4 de abril de 2015

Cavalieri: Rappresentatione di Anima & di Corpo (Harmonia Mundi, 2015) & Lalande: Leçons de Ténèbres (Harmonia Mundi, 2015)




É de acordo com uma espécie de etiqueta de berçário – a do ‘é menino ou é menina?’ – que René Jacobs se interroga: “Esta ‘Rappresentatione di Anima et di Corpo’, o que é? Uma ópera ou um oratório?”. Isto, porque, ainda que inevitável, parece a questão depender mais do conhecimento adquirido do que propriamente do congénito. Afinal, nem para uma nem para outra expressão se possuía ainda um modelo em fevereiro de 1600, a data em que pela primeira vez se colocou a obra de Emilio de Cavalieri na presença do público, em Roma. O que leva a formulações presumível e previsivelmente tão exatas e estéreis e equilibradas e entediantes quanto aquelas que pelas notas de apresentação vão sucessivamente reiterando que, “a sobreviver na íntegra”, colocado ao serviço da escrita para cena e combinando as mais características tendências composicionais do seu tempo, sim, tudo indica que este “dramma per musica in 1 prologo e 3 atti in collaborazione com Padre Agostino Manni” se trata do “mais antigo documento a recorrer de modo substantivo ao canto, à ação de palco, à dança e à música instrumental”. Por sorte, Jacobs não deita o bebé fora com a água do banho.

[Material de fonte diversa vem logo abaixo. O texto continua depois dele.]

(** The server writes a packet to the file. *)
Lemma write_block name b c0 c d h :
  files h !! name = Some c0 ->
  write_body disk name (TFTP_DAT :: c :: b ++ d, Z.of_nat (length b) + 2, h)
  = (let h := set_file name (c0 ++ b) h in
     if bool_decide (b = []) then
       let! _ := sendError 4 (text "Write error!") (TFTP_DAT :: c :: b ++ d) in go (RetF (inr (2, h)))
     else if Z.of_nat (length b) <? Z.of_nat sizeof_Data then
       let! _ := sendAck c (TFTP_DAT :: c :: b ++ d) in
       go (RetF (inr (Z.of_nat (length b) + 2, h)))
     else
       let! '(result, bytes) := receive sizeof_TFTPPacket in
       go (RetF (inl (write_packet bytes (TFTP_DAT :: c :: b ++ d), result, h)))).
Proof using disk_space.
  intros Hf. unfold write_body. rewrite Type_cons, Code_cons, data_of_packet, (fwrite_all name b c0) by done.
  rewrite (proj2 (Z.leb_le 2 _)) by lia. replace (Z.of_nat (length b) + 2 - 2) with (Z.of_nat (length b)) by lia.
  cbv zeta. change (negb (TFTP_DAT =? TFTP_DAT)) with false. cbn iota.
  destruct b as [|x b]; [done|].
  by rewrite (bool_decide_true (x :: b <> [])), (bool_decide_false (x :: b = [])) by done.
Qed.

Ou seja, não estão daqui inteiramente ausentes aqueles traços de vaidade e narcisismo que se associam ao bel canto, nem, por exemplo, e como em tanta ficção evangélica, se sacrificam os recitativos em nome do moralismo, ou a tensão em nome da redenção. Pelo contrário, testando a elasticidade do material em mãos, o maestro faz teatro com a própria ambiguidade.

A tanto presta-se um texto organizado em forma de diálogo, composto segundo os ensinamentos de Filipe Néri e permeável às mais convencionais alegorias que acompanham a luta entre o bem e o mal. Resumindo: temos o Prazer a tentar vincular o Corpo; depois, a Alma perguntando ao Céu o que fazer; com o condão de seduzir, logo se manifestam o Mundo e a Vida Mundana, até que intervém o Anjo da Guarda revelando que as mais vistosas vestes outra coisa não cobrem que o esqueleto da Morte; num momento de contrastes acentuados – em que foi inspirada a opção de Jacobs em enxertá-lo com motivos da “Sinfonia Celeste” e da “Sinfonia Infernale”, de Alfonso Ferrabosco –, o Intelecto e o Conselho recomendam que se evite a todo o custo o Inferno; por fim, assim que se decidem a percorrê-lo, abre-se ao Corpo e à Alma o caminho que conduz ao Reino de Deus. Tudo isto movido a dúvidas e a danças, entregue ao luto e à ledice, até se concluir que as posses terrenas não são mais que “pó e sombra”.

Disso mesmo tratou Michel-Richard de Lalande ao publicar o livro com “III Leçons de Ténèbres et le Miserere à voix seule” consagrado à Semana Santa, em que, de certa forma, conciliando o beau chant com o tonus lamentationum, sugeria um teatro da penitência algures entre a alegria e a agrura.